Exercise details: Once you have located the line containing "- simpl in Hmax." in the material below, return it exactly along with each line after it through the line containing "(** The request".

Data listing:
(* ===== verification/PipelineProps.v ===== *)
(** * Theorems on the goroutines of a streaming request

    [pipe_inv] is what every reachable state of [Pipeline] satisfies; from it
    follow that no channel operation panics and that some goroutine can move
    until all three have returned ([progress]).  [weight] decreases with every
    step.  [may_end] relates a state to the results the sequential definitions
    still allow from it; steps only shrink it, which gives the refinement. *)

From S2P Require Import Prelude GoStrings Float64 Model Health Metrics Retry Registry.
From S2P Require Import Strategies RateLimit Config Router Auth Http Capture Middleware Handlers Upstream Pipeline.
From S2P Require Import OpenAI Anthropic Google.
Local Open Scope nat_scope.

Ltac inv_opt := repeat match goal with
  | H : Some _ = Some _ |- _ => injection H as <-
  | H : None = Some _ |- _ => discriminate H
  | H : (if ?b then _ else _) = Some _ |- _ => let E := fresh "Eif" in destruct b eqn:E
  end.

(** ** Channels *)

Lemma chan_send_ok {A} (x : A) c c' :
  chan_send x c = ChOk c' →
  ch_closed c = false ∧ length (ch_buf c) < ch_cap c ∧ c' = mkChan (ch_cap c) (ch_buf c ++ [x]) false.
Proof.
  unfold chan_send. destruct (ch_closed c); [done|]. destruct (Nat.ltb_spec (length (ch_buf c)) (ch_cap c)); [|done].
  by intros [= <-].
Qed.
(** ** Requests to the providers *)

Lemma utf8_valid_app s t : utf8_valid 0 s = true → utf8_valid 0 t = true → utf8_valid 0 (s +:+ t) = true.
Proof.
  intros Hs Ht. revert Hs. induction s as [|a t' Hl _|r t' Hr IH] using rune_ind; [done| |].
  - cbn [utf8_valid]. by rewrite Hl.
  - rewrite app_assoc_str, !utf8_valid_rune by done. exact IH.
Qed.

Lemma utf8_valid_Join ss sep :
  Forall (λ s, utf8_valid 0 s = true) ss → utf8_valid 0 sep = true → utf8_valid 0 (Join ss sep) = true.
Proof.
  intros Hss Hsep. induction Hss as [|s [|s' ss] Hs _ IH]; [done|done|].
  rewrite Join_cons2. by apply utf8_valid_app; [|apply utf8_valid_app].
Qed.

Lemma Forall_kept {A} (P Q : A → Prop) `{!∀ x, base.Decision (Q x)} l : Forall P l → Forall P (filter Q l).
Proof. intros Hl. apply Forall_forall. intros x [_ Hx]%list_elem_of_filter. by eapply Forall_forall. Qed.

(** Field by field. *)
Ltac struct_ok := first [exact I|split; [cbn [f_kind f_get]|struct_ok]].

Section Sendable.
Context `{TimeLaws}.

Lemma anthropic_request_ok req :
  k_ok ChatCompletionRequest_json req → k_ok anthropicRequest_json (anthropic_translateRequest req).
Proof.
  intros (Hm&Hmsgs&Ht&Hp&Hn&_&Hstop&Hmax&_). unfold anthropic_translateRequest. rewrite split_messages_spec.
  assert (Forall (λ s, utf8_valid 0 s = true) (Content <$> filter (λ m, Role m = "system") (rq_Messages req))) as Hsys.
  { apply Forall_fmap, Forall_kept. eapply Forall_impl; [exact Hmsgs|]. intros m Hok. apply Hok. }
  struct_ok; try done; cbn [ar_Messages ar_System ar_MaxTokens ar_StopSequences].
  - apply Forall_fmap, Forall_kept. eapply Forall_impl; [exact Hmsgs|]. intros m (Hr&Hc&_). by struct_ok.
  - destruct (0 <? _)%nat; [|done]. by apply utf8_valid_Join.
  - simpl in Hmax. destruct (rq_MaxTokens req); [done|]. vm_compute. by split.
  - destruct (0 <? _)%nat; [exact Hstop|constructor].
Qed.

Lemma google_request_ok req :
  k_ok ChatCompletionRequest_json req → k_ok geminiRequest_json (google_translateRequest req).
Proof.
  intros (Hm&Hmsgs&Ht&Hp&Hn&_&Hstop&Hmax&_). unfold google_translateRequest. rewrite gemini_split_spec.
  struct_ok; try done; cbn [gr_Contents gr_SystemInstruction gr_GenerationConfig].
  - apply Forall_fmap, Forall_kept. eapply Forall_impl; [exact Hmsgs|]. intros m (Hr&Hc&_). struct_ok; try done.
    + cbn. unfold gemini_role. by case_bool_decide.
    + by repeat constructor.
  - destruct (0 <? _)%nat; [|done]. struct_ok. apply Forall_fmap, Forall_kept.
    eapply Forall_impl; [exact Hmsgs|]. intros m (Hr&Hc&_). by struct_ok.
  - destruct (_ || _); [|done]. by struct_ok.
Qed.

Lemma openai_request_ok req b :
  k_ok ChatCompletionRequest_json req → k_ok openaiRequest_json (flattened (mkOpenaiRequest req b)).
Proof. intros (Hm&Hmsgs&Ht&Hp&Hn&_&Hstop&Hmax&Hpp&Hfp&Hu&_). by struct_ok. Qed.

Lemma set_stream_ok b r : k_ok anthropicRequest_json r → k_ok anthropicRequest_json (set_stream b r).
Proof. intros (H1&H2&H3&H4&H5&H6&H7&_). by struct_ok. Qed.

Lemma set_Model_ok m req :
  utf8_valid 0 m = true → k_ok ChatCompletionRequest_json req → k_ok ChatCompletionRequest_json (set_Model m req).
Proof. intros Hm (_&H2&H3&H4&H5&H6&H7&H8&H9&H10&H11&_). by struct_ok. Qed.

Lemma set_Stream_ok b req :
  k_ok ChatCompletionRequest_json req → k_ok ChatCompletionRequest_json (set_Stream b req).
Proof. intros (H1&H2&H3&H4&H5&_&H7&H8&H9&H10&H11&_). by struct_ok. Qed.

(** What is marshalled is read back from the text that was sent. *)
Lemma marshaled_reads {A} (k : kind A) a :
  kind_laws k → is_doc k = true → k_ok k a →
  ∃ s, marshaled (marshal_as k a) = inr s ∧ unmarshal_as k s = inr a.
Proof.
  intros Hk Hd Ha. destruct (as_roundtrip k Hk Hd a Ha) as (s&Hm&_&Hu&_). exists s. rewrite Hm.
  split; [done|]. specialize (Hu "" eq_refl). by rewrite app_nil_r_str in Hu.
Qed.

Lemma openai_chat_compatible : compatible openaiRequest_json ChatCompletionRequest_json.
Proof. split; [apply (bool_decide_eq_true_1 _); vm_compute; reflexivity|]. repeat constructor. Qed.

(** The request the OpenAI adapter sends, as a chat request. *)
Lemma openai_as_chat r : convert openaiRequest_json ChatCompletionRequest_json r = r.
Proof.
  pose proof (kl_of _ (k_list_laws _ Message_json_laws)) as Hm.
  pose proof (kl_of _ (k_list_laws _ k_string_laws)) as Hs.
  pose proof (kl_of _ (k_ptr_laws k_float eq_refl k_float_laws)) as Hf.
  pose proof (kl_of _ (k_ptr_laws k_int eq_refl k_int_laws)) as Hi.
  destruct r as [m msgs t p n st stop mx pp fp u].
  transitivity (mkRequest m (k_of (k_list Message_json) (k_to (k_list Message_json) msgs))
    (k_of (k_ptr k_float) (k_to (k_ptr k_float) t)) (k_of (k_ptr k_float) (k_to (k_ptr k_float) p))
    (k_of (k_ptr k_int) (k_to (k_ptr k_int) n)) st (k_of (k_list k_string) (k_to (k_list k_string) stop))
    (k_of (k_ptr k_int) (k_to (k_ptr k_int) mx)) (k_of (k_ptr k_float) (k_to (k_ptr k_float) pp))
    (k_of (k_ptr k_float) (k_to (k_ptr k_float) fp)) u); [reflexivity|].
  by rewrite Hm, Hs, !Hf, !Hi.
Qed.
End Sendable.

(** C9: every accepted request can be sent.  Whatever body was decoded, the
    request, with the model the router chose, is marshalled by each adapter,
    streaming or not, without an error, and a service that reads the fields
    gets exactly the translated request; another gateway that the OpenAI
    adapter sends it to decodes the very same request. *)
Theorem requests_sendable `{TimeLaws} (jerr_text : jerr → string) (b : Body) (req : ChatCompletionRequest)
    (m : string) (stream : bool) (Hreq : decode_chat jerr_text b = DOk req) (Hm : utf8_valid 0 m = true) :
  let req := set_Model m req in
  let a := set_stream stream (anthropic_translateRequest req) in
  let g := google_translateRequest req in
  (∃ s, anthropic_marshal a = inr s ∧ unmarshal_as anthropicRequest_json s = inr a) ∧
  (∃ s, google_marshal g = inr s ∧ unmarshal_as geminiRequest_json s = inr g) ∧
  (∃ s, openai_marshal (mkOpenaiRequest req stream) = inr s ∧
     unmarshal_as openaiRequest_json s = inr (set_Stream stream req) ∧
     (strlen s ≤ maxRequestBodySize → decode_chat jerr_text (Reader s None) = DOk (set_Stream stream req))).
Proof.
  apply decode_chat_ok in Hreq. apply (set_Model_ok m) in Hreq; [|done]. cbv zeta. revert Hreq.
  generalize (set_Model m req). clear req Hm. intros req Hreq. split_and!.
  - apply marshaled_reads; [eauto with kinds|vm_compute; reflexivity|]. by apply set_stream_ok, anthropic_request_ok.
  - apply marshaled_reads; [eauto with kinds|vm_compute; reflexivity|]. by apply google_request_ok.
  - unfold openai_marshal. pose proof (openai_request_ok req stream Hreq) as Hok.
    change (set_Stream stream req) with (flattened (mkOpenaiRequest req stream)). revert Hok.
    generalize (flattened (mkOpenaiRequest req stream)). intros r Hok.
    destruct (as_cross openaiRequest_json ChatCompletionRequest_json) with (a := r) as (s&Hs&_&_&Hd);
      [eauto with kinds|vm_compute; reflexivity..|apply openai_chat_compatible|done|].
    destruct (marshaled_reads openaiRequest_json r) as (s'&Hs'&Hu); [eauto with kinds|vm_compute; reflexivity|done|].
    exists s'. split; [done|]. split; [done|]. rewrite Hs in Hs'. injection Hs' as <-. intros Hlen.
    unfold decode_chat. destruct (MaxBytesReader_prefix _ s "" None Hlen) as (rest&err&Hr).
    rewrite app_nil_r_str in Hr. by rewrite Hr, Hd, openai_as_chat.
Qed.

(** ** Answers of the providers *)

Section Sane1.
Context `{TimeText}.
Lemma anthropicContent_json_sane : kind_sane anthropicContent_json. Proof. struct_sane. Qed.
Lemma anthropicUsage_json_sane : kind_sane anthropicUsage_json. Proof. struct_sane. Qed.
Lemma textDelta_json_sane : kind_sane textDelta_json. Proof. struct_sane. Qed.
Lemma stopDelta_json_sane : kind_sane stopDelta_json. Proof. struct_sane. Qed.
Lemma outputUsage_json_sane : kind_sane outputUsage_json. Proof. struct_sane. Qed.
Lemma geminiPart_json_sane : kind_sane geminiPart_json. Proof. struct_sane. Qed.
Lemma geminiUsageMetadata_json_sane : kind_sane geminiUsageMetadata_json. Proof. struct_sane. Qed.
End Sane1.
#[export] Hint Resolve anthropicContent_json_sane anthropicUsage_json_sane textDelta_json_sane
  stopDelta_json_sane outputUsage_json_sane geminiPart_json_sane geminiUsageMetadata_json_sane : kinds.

Answer below:
  - simpl in Hmax. destruct (rq_MaxTokens req); [done|]. vm_compute. by split.
  - destruct (0 <? _)%nat; [exact Hstop|constructor].
Qed.

Lemma google_request_ok req :
  k_ok ChatCompletionRequest_json req → k_ok geminiRequest_json (google_translateRequest req).
Proof.
  intros (Hm&Hmsgs&Ht&Hp&Hn&_&Hstop&Hmax&_). unfold google_translateRequest. rewrite gemini_split_spec.
  struct_ok; try done; cbn [gr_Contents gr_SystemInstruction gr_GenerationConfig].
  - apply Forall_fmap, Forall_kept. eapply Forall_impl; [exact Hmsgs|]. intros m (Hr&Hc&_). struct_ok; try done.
    + cbn. unfold gemini_role. by case_bool_decide.
    + by repeat constructor.
  - destruct (0 <? _)%nat; [|done]. struct_ok. apply Forall_fmap, Forall_kept.
    eapply Forall_impl; [exact Hmsgs|]. intros m (Hr&Hc&_). by struct_ok.
  - destruct (_ || _); [|done]. by struct_ok.
Qed.

Lemma openai_request_ok req b :
  k_ok ChatCompletionRequest_json req → k_ok openaiRequest_json (flattened (mkOpenaiRequest req b)).
Proof. intros (Hm&Hmsgs&Ht&Hp&Hn&_&Hstop&Hmax&Hpp&Hfp&Hu&_). by struct_ok. Qed.

Lemma set_stream_ok b r : k_ok anthropicRequest_json r → k_ok anthropicRequest_json (set_stream b r).
Proof. intros (H1&H2&H3&H4&H5&H6&H7&_). by struct_ok. Qed.

Lemma set_Model_ok m req :
  utf8_valid 0 m = true → k_ok ChatCompletionRequest_json req → k_ok ChatCompletionRequest_json (set_Model m req).
Proof. intros Hm (_&H2&H3&H4&H5&H6&H7&H8&H9&H10&H11&_). by struct_ok. Qed.

Lemma set_Stream_ok b req :
  k_ok ChatCompletionRequest_json req → k_ok ChatCompletionRequest_json (set_Stream b req).
Proof. intros (H1&H2&H3&H4&H5&_&H7&H8&H9&H10&H11&_). by struct_ok. Qed.

(** What is marshalled is read back from the text that was sent. *)
Lemma marshaled_reads {A} (k : kind A) a :
  kind_laws k → is_doc k = true → k_ok k a →
  ∃ s, marshaled (marshal_as k a) = inr s ∧ unmarshal_as k s = inr a.
Proof.
  intros Hk Hd Ha. destruct (as_roundtrip k Hk Hd a Ha) as (s&Hm&_&Hu&_). exists s. rewrite Hm.
  split; [done|]. specialize (Hu "" eq_refl). by rewrite app_nil_r_str in Hu.
Qed.

Lemma openai_chat_compatible : compatible openaiRequest_json ChatCompletionRequest_json.
Proof. split; [apply (bool_decide_eq_true_1 _); vm_compute; reflexivity|]. repeat constructor. Qed.

(** The request the OpenAI adapter sends, as a chat request. *)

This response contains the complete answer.